We have arrived at our sorry state because the powerful used othering to justify extracting carbon from peoples and regions where it existed.

“But for the past three decades, since the Intergovernmental Panel on Climate Change was created and climate negotiations began, this refusal to lower emissions has been accompanied with full awareness of the dangers. And this kind of recklessness would have been functionally impossible without institutional racism, even if only latent. It would have been impossible without Orientalism, without all the potent tools on offer that allow the powerful to discount the lives of the less powerful. These tools – of ranking the relative value of humans – are what allow the writing off of entire nations and ancient cultures. And they are what allowed for the digging up of all that carbon to begin with.”

The process of othering can also occur within a nation.

“And the thing about fossil fuels is that they are so inherently dirty and toxic that they require sacrificial people and places: people whose lungs and bodies can be sacrificed to work in the coal mines, people whose lands and water can be sacrificed to open-pit mining and oil spills. As recently as the 1970s, scientists advising the US government openly referred to certain parts of the country being designated ‘national sacrifice areas’. Think of the mountains of Appalachia, blasted off for coal mining – because so-called ‘mountain top removal’ coal mining is cheaper than digging holes underground. There must be theories of othering to justify sacrificing an entire geography – theories about the people who lived there being so poor and backward that their lives and culture don’t deserve protection.”

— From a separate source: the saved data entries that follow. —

(* ===== verification/Quota.v ===== *)
(** * Storage quota (branch.rs, [StorageQuota])

    The usage counter is an [AtomicI64], the limit a [u64].  Arithmetic is that
    of the release build: conversions and sums wrap around. *)

From S2P Require Import Prelude Strs HostFs.

Record StorageQuota := { used_bytes : Z; max_bytes : option Z }.

Definition quota_new (max : option Z) : StorageQuota := {| used_bytes := 0; max_bytes := max |}.

(** [check]: the counter is cast to [u64] before the addition. *)
Definition quota_check (q : StorageQuota) (additional : Z) : res errno unit :=
  match max_bytes q with
  | Some max =>
      if (max <? wrap_u64 (wrap_u64 (used_bytes q) + additional))%Z then Err ENOSPC else Ok tt
  | None => Ok tt
  end.

Definition quota_add (b : Z) (q : StorageQuota) : StorageQuota :=
  {| used_bytes := wrap_i64 (used_bytes q + wrap_i64 b); max_bytes := max_bytes q |}.

Definition quota_sub (b : Z) (q : StorageQuota) : StorageQuota :=
  {| used_bytes := wrap_i64 (used_bytes q - wrap_i64 b); max_bytes := max_bytes q |}.

Definition quota_used (q : StorageQuota) : Z := Z.max (used_bytes q) 0.
Definition quota_max (q : StorageQuota) : option Z := max_bytes q.

Section Scan.
Context {E : Env}.

(** [dir_size]: [is_dir] follows links, so a link to a directory is counted
    with what it points to; a chain of more than [max_links] links is not
    followed any further.  [links] is what is left of that allowance. *)
Fixpoint dir_size_go (fuel links : nat) (p : path) : IO Z :=
  match fuel with
  | O => raise OutOfFuel
  | S f =>
      let* entries := attempt (read_dir p) in
      match entries with
      | Err _ => ret 0%Z
      | Ok names =>
          fold_m (fun total name =>
            let child := p ++ [name] in
            let* t := get_tree in
            match follow links t child with
            | Ok (q, links') =>
                if match t !! q with Some n => is_dir n | None => false end then
                  let* s := dir_size_go f links' q in
                  ret (wrap_u64 (total + s))
                else
                  let* m := attempt (symlink_metadata child) in
                  ret (match m with Ok n => wrap_u64 (total + node_len n) | Err _ => total end)
            | Err _ =>
                let* m := attempt (symlink_metadata child) in
                ret (match m with Ok n => wrap_u64 (total + node_len n) | Err _ => total end)
            end) 0%Z names
      end
  end.
Definition dir_size (p : path) : IO Z :=
  let* t := get_tree in
  dir_size_go (S max_links * tree_fuel t) max_links p.

Definition scan_usage (storage_path : path) (max : option Z) : IO StorageQuota :=
  let branches_dir := join storage_path "branches" in
  let* e := exists_ branches_dir in
  if e then
    let* b := dir_size branches_dir in
    ret {| used_bytes := wrap_i64 b; max_bytes := max |}
  else ret (quota_new max).

(** [statfs] of fs.rs under a quota: total, free and available blocks. *)
Definition statfs_blocks (q : StorageQuota) : option (Z * Z * Z) :=
  match quota_max q with
  | Some max =>
      let total := (max / 4096)%Z in
      let used := (Z.min (quota_used q) max / 4096)%Z in
      let avail := Z.max (total - used) 0 in
      Some (total, avail, avail)
  | None => None
  end.
End Scan.

(** ** Properties *)

#[local] Open Scope Z_scope.

(** The counter and the limit of a store in normal operation. *)
Definition quota_ok (q : StorageQuota) : Prop :=
  0 <= used_bytes q < 2 ^ 63
  /\ match max_bytes q with Some max => used_bytes q <= max < 2 ^ 63 | None => True end.

Lemma quota_check_exact q max b :
  max_bytes q = Some max -> 0 <= used_bytes q < 2 ^ 63 -> 0 <= b < 2 ^ 63 ->
  quota_check q b = if max <? used_bytes q + b then Err ENOSPC else Ok tt.
Proof.
  intros Hm Hu Hb. unfold quota_check. rewrite Hm.
  rewrite (wrap_u64_small (used_bytes q)) by lia. rewrite wrap_u64_small by lia. done.
Qed.

Lemma quota_add_exact q b :
  0 <= used_bytes q -> 0 <= b -> used_bytes q + b < 2 ^ 63 -> used_bytes (quota_add b q) = used_bytes q + b.
Proof. intros. unfold quota_add. simpl. rewrite (wrap_i64_small b) by lia. apply wrap_i64_small. lia. Qed.

Lemma quota_sub_exact q b :
  0 <= used_bytes q < 2 ^ 63 -> 0 <= b < 2 ^ 63 -> used_bytes (quota_sub b q) = used_bytes q - b.
Proof. intros. unfold quota_sub. simpl. rewrite (wrap_i64_small b) by lia. apply wrap_i64_small. lia. Qed.

(** A check that passes leaves room, whatever the sign of the counter: below zero
    the cast makes it huge, and the sum wraps around to what it should be or stays
    above every limit. *)
Lemma quota_check_room q max c :
  max_bytes q = Some max -> max < 2 ^ 63 -> - 2 ^ 63 <= used_bytes q <= max -> 0 <= c < 2 ^ 63 ->
  quota_check q c = Ok tt -> 0 <= used_bytes q + c <= max.
Proof.
  intros Hm Hlim Hu Hc. unfold quota_check. rewrite Hm. destruct (Z.ltb_spec max (wrap_u64 (wrap_u64 (used_bytes q) + c))); [done|].
  assert (wrap_u64 (wrap_u64 (used_bytes q) + c) = wrap_u64 (used_bytes q + c)) as Hw.
  { unfold wrap_u64. by rewrite Z.add_mod_idemp_l by lia. }
  rewrite Hw in *. intros _. destruct (Z.lt_ge_cases (used_bytes q + c) 0) as [Hneg|Hpos].
  - assert (wrap_u64 (used_bytes q + c) = used_bytes q + c + 2 ^ 64); [|lia].
    unfold wrap_u64. rewrite <- (Z.mod_add _ 1) by lia. apply Z.mod_small. lia.
  - rewrite wrap_u64_small in * by lia. lia.
Qed.

(** ** The ledger

    What happens to the counter while operations run one after the other: bytes
    are added after a check, at the very counter that was checked, and no more of
    them than were asked for; bytes of what is removed are taken off. *)
Inductive Entry :=
  | Charged (asked added : Z)
  | Refunded (freed : Z).

Inductive books : StorageQuota -> list Entry -> StorageQuota -> Prop :=
  | books_nil q : books q [] q
  | books_charged q c b l q' : quota_check q c = Ok tt -> 0 <= b <= c -> books (quota_add b q) l q' ->
      books q (Charged c b :: l) q'
  | books_refunded q b l q' : 0 <= b -> books (quota_sub b q) l q' -> books q (Refunded b :: l) q'.

Lemma books_app q1 l1 q2 l2 q3 : books q1 l1 q2 -> books q2 l2 q3 -> books q1 (l1 ++ l2) q3.
Proof. induction 1; intros; simpl; [done|apply books_charged|apply books_refunded]; auto. Qed.

Definition freed_total (l : list Entry) : Z :=
  foldr (fun e z => match e with Refunded b => b + z | Charged _ _ => z end) 0 l.
(** No single request reaches 2^63 bytes. *)
Definition moderate (l : list Entry) : Prop :=
  Forall (fun e => match e with Charged c _ => c < 2 ^ 63 | Refunded _ => True end) l.

Lemma freed_total_nonneg q l q' : books q l q' -> 0 <= freed_total l.
Proof. induction 1; simpl; lia. Qed.

Lemma quota_add_at q b :
  0 <= b -> - 2 ^ 63 <= used_bytes q -> used_bytes q + b < 2 ^ 63 -> b < 2 ^ 63 ->
  used_bytes (quota_add b q) = used_bytes q + b.
Proof. intros. unfold quota_add. simpl. rewrite (wrap_i64_small b) by lia. apply wrap_i64_small. lia. Qed.
Lemma quota_sub_at q b :
  0 <= b < 2 ^ 63 -> - 2 ^ 63 <= used_bytes q - b -> used_bytes q < 2 ^ 63 ->
  used_bytes (quota_sub b q) = used_bytes q - b.
Proof. intros. unfold quota_sub. simpl. rewrite (wrap_i64_small b) by lia. apply wrap_i64_small. lia. Qed.

#[local] Arguments quota_add : simpl never.
#[local] Arguments quota_sub : simpl never.

(** Along any ledger the counter stays at or below the limit. *)
Lemma books_fit q l q' max :
  books q l q' -> max_bytes q = Some max -> max < 2 ^ 63 -> used_bytes q <= max -> moderate l ->
  freed_total l < 2 ^ 63 -> - 2 ^ 63 <= used_bytes q - freed_total l ->
  used_bytes q - freed_total l <= used_bytes q' <= max /\ max_bytes q' = Some max.
Proof.
  intros Hb Hm Hlim Hu Hl Hf Hd. induction Hb as [q|q c b l q' Hc Hbc Hb IH|q b l q' Hb0 Hb IH].
  - simpl in *. split; [lia|done].
  - apply Forall_cons in Hl as [Hc63 Hl]. cbn [freed_total foldr] in Hf, Hd |- *; fold (freed_total l) in *. pose proof (freed_total_nonneg _ _ _ Hb).
    apply (quota_check_room q max) in Hc; [|done|done|lia|lia].
    rewrite quota_add_at in IH by lia. destruct IH as [IH1 IH2]; [done|lia|done|done|lia|]. split; [lia|done].
  - apply Forall_cons in Hl as [_ Hl]. cbn [freed_total foldr] in Hf, Hd |- *; fold (freed_total l) in *. pose proof (freed_total_nonneg _ _ _ Hb).
    rewrite quota_sub_at in IH by lia. destruct IH as [IH1 IH2]; [done|lia|done|lia|lia|]. split; [lia|done].
Qed.

(** ** Several threads

    The sessions of several mounts and the worker share the counter, and each of
    [check], [add] and [sub] is one relaxed atomic operation: between the check of
    one thread and its addition the others go on.  [pending] are the requests
    that were checked and whose bytes are not added yet, one per thread. *)
Record Shared := { counter : StorageQuota; pending : list Z }.

Inductive atomic (threads : nat) (most : Z) : relation Shared :=
  | at_check q l c : (length l < threads)%nat -> 0 <= c <= most -> quota_check q c = Ok tt ->
      atomic threads most {| counter := q; pending := l |} {| counter := q; pending := c :: l |}
  | at_add q l1 c l2 b : 0 <= b <= c ->
      atomic threads most {| counter := q; pending := l1 ++ c :: l2 |} {| counter := quota_add b q; pending := l1 ++ l2 |}
  | at_drop q l1 c l2 :
      atomic threads most {| counter := q; pending := l1 ++ c :: l2 |} {| counter := q; pending := l1 ++ l2 |}
  | at_sub q l b : 0 <= b < 2 ^ 63 -> - 2 ^ 63 <= used_bytes q - b ->
      atomic threads most {| counter := q; pending := l |} {| counter := quota_sub b q; pending := l |}.

Definition total (l : list Z) : Z := foldr Z.add 0 l.
Lemma total_app l1 l2 : total (l1 ++ l2) = total l1 + total l2.
Proof. induction l1; simpl; lia. Qed.
Lemma total_bounds most l :
  Forall (fun c => 0 <= c <= most) l -> 0 <= total l <= Z.of_nat (length l) * most.
Proof. induction 1; simpl; [lia|]. nia. Qed.

(** What the threads keep: the counter and everything outstanding together exceed
    the limit by no more than the requests of all threads but one. *)
Definition within (threads : nat) (most max : Z) (s : Shared) : Prop :=
  max_bytes (counter s) = Some max /\ - 2 ^ 63 <= used_bytes (counter s)
  /\ Forall (fun c => 0 <= c <= most) (pending s) /\ (length (pending s) <= threads)%nat
  /\ used_bytes (counter s) + total (pending s) <= max + (Z.of_nat threads - 1) * most.

Lemma atomic_within threads most max s s' :
  (0 < threads)%nat -> 0 <= max -> 0 <= most -> max + Z.of_nat threads * most < 2 ^ 63 ->
  within threads most max s -> atomic threads most s s' -> within threads most max s'.
Proof.
  intros Ht Hmax Hmost Hroom (Hm & Hlow & Hl & Hn & Hu) Hs.
  assert (0 <= (Z.of_nat threads - 1) * most) as Hslack by nia.
  destruct Hs as [q l c Hlt Hc Hq|q l1 c l2 b Hb|q l1 c l2|q l b Hb Hd]; simpl in *; pose proof (total_bounds _ _ Hl) as Ht1.
  - assert (used_bytes q + c <= max) as Hfit.
    { destruct (Z.le_gt_cases (used_bytes q) max) as [Hle|Hgt].
      - apply (quota_check_room q max) in Hq; [lia|done|lia|lia|nia].
      - exfalso. rewrite (quota_check_exact q max) in Hq; [|done|lia|nia].
        by rewrite (proj2 (Z.ltb_lt _ _)) in Hq by lia. }
    unfold within; cbn [counter pending length total foldr]; fold (total l).
    split_and!; [done|done|by apply Forall_cons|lia|].
    assert (Z.of_nat (length l) * most <= (Z.of_nat threads - 1) * most) by (apply Z.mul_le_mono_nonneg_r; lia). lia.
  - apply Forall_app in Hl as [Hl1 [Hc Hl2]%Forall_cons]. rewrite length_app in *. rewrite total_app in *. simpl in *.
    pose proof (total_bounds _ _ Hl1). pose proof (total_bounds _ _ Hl2).
    assert (max + (Z.of_nat threads - 1) * most < 2 ^ 63) by lia.
    unfold within; cbn [counter pending]; rewrite ?length_app, ?total_app, quota_add_at by nia. split_and!; [done|lia|by apply Forall_app|lia|lia].
  - apply Forall_app in Hl as [Hl1 [Hc Hl2]%Forall_cons]. rewrite length_app in *. rewrite total_app in *. simpl in *.
    unfold within; cbn [counter pending]; rewrite ?length_app, ?total_app. split_and!; [done|lia|by apply Forall_app|lia|lia].
  - unfold within; cbn [counter pending]; rewrite quota_sub_at by nia. split_and!; [done|lia|done|lia|lia].
Qed.


(** Two writers that both check before either adds. *)
Definition two_writers : Shared :=
  {| counter := quota_add 10 (quota_add 10 (quota_new (Some 10))); pending := [] |}.
Lemma two_writers_run : rtc (atomic 2 10) {| counter := quota_new (Some 10); pending := [] |} two_writers.
Proof.
  eapply rtc_l; [apply (at_check _ _ _ [] 10); [simpl; lia|lia|reflexivity]|].
  eapply rtc_l; [apply (at_check _ _ _ [10] 10); [simpl; lia|lia|reflexivity]|].
  eapply rtc_l; [apply (at_add _ _ _ [] 10 [10] 10); lia|].
  apply rtc_once, (at_add _ _ _ [] 10 [] 10). lia.
Qed.


Example two_writers_overrun :
  rtc (atomic 2 10) {| counter := quota_new (Some 10); pending := [] |} two_writers
  /\ used_bytes (counter two_writers) = 20.
Proof. split; [apply two_writers_run|reflexivity]. Qed.

(** Once the counter has gone below zero - deletions are charged with
    bytes that were never added, e.g. those of a symbolic link - [check]
    refuses every allocation smaller than the deficit under any limit below
    2^63, although [used] reports that nothing is in use. *)
Theorem negative_usage_refuses q max b :
  max_bytes q = Some max -> max < 2 ^ 63 -> - 2 ^ 63 <= used_bytes q < 0 -> 0 <= b < - used_bytes q ->
  quota_check q b = Err ENOSPC /\ quota_used q = 0.
Proof.
  intros Hm Hmax Hu Hb. split; [|unfold quota_used; lia].
  unfold quota_check. rewrite Hm.
  assert (wrap_u64 (used_bytes q) = used_bytes q + 2 ^ 64) as ->.
  { unfold wrap_u64. rewrite <- (Z.mod_add _ 1) by lia. apply Z.mod_small. lia. }
  rewrite wrap_u64_small by lia. by rewrite (proj2 (Z.ltb_lt _ _)) by lia.
Qed.

Lemma negative_usage_refuses_witness :
  let q := quota_sub 6 (quota_new (Some 1000000)) in
  quota_check q 5 = Err ENOSPC /\ quota_used q = 0.
Proof.
  apply (negative_usage_refuses _ 1000000); [reflexivity|lia| |];
    change (used_bytes (quota_sub 6 (quota_new (Some 1000000)))) with (-6); lia.
Defined.

(** The free space [statfs] reports is what the limit leaves, in whole blocks. *)
Lemma statfs_blocks_bounds q total free avail :
  quota_ok q -> statfs_blocks q = Some (total, free, avail) ->
  avail = free /\ 0 <= free <= total
  /\ exists max, max_bytes q = Some max /\ free = max / 4096 - used_bytes q / 4096.
Proof.
  unfold statfs_blocks, quota_max, quota_used. intros [Hu Hm].
  destruct (max_bytes q) as [max|]; [|done]. intros [= <- <- <-].
  rewrite (Z.max_l (used_bytes q)), (Z.min_l (used_bytes q)) by lia.
  pose proof (Z.div_le_mono (used_bytes q) max 4096). pose proof (Z.div_pos (used_bytes q) 4096).
  split; [done|]. split; [lia|]. exists max. split; [done|]. lia.
Qed.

Klein discovered an interesting and instructive way of associating climate—and climate change—with political and social discord.  She attributes it to Wyal Weizman, an Israeli, who emphasized the need to appreciate the “aridity line,” which is the locus of points where rainfall begins to fall below the level necessary to grow cereal crops without resorting to irrigation (about 200 millimeters or 7.9 inches per year).  Weizman referred to this as The Conflict Shoreline in a 2015 publication.  Klein provides this plot of the current aridity line.

The red circles indicate areas in which drone strikes are occurring as a way of indicating how armed conflict and climate issues coincide.  It has been argued that the upheavals of the “Arab Spring” were generated by climate and associated food security issues.  To the extent that this is true, one must view the refugees that the ensuing struggles have generated as the first of many climate refugees.

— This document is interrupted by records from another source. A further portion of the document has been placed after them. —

(* ===== verification/Codec.v ===== *)
(** * A concrete serialisation

    One pair of functions that has the properties [SerdeLaws] asks of
    [serde_json]; the examples run with it. *)

From stdpp Require Import countable.
From S2P Require Import Prelude Strs HostFs TextMerge Branch.

Fixpoint bits (p : positive) : string :=
  match p with
  | xH => ""
  | xO p => String "0" (bits p)
  | xI p => String "1" (bits p)
  end.
Fixpoint unbits (s : string) : option positive :=
  match s with
  | EmptyString => Some xH
  | String c s' =>
      match unbits s' with
      | Some p => if bool_decide (c = "0"%char) then Some (xO p)
                  else if bool_decide (c = "1"%char) then Some (xI p) else None
      | None => None
      end
  end.

Lemma unbits_bits p : unbits (bits p) = Some p.
Proof. induction p as [p IH|p IH|]; simpl; rewrite ?IH; done. Qed.

Section Object.
Context `{Countable A}.
Definition to_object (x : A) : string := String "{" (bits (encode x)).
Definition of_object (s : string) : res string A :=
  match s with
  | String "{" t =>
      match unbits t with
      | Some p => match decode p with Some x => Ok x | None => Err "invalid value" end
      | None => Err "invalid bits"
      end
  | _ => Err "expected an object"
  end.
Lemma of_to_object x : of_object (to_object x) = Ok x.
Proof. simpl. by rewrite unbits_bits, decode_encode. Qed.

Lemma bits_text p : contains_char newline (bits p) = false /\ utf8_valid (bytes_of (bits p)) = true.
Proof. induction p as [p [H1 H2]|p [H1 H2]|]; done. Qed.
Lemma to_object_text x :
  contains_char newline (to_object x) = false /\ utf8_valid (bytes_of (to_object x)) = true.
Proof. apply bits_text. Qed.
End Object.

#[export] Instance inheritance_countable : Countable InheritanceMode.
Proof.
  apply (inj_countable' (fun i => match i with Lazy => true | Snapshot => false end)
                        (fun b : bool => if b then Lazy else Snapshot)).
  by intros [].
Defined.
#[export] Instance state_countable : Countable BranchState.
Proof.
  apply (inj_countable' (fun i => match i with Open => true | Frozen => false end)
                        (fun b : bool => if b then Open else Frozen)).
  by intros [].
Defined.
#[export] Instance metadata_eq_dec : EqDecision BranchMetadata.
Proof. solve_decision. Defined.
#[export] Instance metadata_countable : Countable BranchMetadata.
Proof.
  apply (inj_countable' (fun m => (m_name m, m_parent m, m_inheritance m, m_state m,
                                   m_parent_version_at_fork m, m_commit_count m, m_hide_paths m))
    (fun t => let '(n, p, i, s, v, c, hs) := t in
       {| m_name := n; m_parent := p; m_inheritance := i; m_state := s; m_parent_version_at_fork := v;
          m_commit_count := c; m_hide_paths := hs |})).
  by intros [].
Defined.
#[export] Instance identity_countable : Countable PathIdentity.
Proof.
  apply (inj_countable' (fun i => (pi_exists i, pi_kind i, pi_bytes i, pi_mtime_ns i))
    (fun t => let '(e, k, b, m) := t in {| pi_exists := e; pi_kind := k; pi_bytes := b; pi_mtime_ns := m |})).
  by intros [].
Defined.
#[export] Instance touch_countable : Countable TouchRecord.
Proof.
  apply (inj_countable' (fun r => (t_path r, base_at_first_touch r, base_content_key r))
    (fun t => let '(p, i, k) := t in {| t_path := p; base_at_first_touch := i; base_content_key := k |})).
  by intros [].
Defined.

Definition example_serde : Serde := {|
  enc_meta m := bytes_of (to_object m);
  dec_meta s := of_object s;
  enc_touch r := to_object r;
  dec_touch s := of_object s;
  dec_touches b :=
    match of_object (A := list TouchRecord) (string_of b) with
    | Ok l => Ok (list_to_map (map (fun r => (t_path r, r)) l))
    | Err e => Err e
    end;
|}.

#[export] Instance example_serde_laws : SerdeLaws example_serde.
Proof.
  split; simpl.
  - intros m. rewrite string_of_bytes_of. apply of_to_object.
  - intros m. apply to_object_text.
  - intros r. apply of_to_object.
  - intros r. by eexists.
  - intros r. apply to_object_text.
Qed.

(** ** The same with the paths in view

    serde_json writes a path as it is, and the tests of the sources look for it
    in the logs.  Here an object starts with its path in braces. *)

Definition plain (c : ascii) : ascii :=
  let n := nat_of_ascii c in if Nat.leb 32 n && Nat.leb n 124 then c else "_"%char.
Fixpoint label (s : string) : string :=
  match s with EmptyString => "" | String c s' => String (plain c) (label s') end.
Fixpoint after_label (s : string) : string :=
  match s with
  | EmptyString => ""
  | String c s' => if bool_decide (c = "}"%char) then s' else after_label s'
  end.

Lemma plain_char c : plain c <> "}"%char /\ plain c <> newline /\ byte_in 0 127 (plain c) = true.
Proof. destruct c as [[] [] [] [] [] [] [] []]; by vm_compute. Qed.

Lemma after_label_app s t : after_label (label s +:+ String "}" t) = t.
Proof.
  induction s as [|c s IH]; [done|]. simpl. rewrite bool_decide_false by apply plain_char. exact IH.
Qed.

Definition one_line (s : string) : Prop := contains_char newline s = false /\ utf8_valid (bytes_of s) = true.

Lemma label_line s t : one_line t -> one_line (label s +:+ t).
Proof.
  intros Ht. induction s as [|c s [H1 H2]]; [done|]. destruct (plain_char c) as (_ & Hc & Ha).
  split; simpl; [by rewrite bool_decide_false|]. by rewrite Ha.
Qed.

Section Named.
Context `{Countable A}.
Definition to_named (l : string) (x : A) : string := String "{" (label l +:+ String "}" (bits (encode x))).
Definition of_named (s : string) : res string A :=
  match s with String "{" t => of_object (String "{" (after_label t)) | _ => Err "expected an object" end.
Lemma of_to_named l x : of_named (to_named l x) = Ok x.
Proof. simpl. rewrite after_label_app. apply of_to_object. Qed.
Lemma to_named_line l x : one_line (to_named l x).
Proof. destruct (label_line l (String "}" (bits (encode x))) (bits_text _)) as [H1 H2]. by split. Qed.
End Named.

(** A whole snapshot of touch records; an empty one is [{}]. *)
Definition touches_text (l : list TouchRecord) : bytes := text_line (to_named "" l).
Definition named_serde : Serde := {|
  enc_meta m := bytes_of (to_object m);
  dec_meta s := of_object s;
  enc_touch r := to_named (t_path r) r;
  dec_touch s := of_named s;
  dec_touches b :=
    if bool_decide (b = text_line "{}") then Ok ∅
    else match of_named (A := list TouchRecord) (string_of (removelast b)) with
         | Ok l => Ok (list_to_map (map (fun r => (t_path r, r)) l))
         | Err e => Err e
         end;
|}.
#[export] Instance named_serde_laws : SerdeLaws named_serde.
Proof.
  split; simpl.
  - intros m. rewrite string_of_bytes_of. apply of_to_object.
  - intros m. apply to_object_text.
  - intros r. rewrite after_label_app. apply of_to_object.
  - intros r. by eexists.
  - intros r. apply (to_named_line (t_path r) r).
Qed.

“And now, with climate change, intensifying drought can have all kinds of impacts along this line. Weizman points out that the Syrian border city of Daraa falls directly on the aridity line. Daraa is where Syria’s deepest drought on record brought huge numbers of displaced farmers in the years leading up to the outbreak of Syria’s civil war, and it’s where the Syrian uprising broke out in 2011. Drought wasn’t the only factor in bringing tensions to a head. But the fact that 1.5 million people were internally displaced in Syria as a result of the drought clearly played a role. The connection between water and heat stress and conflict is a recurring, intensifying pattern all along the aridity line: all along it you see places marked by drought, water scarcity, scorching temperatures and military conflict – from Libya to Palestine, to some of the bloodiest battlefields in Afghanistan and Pakistan.”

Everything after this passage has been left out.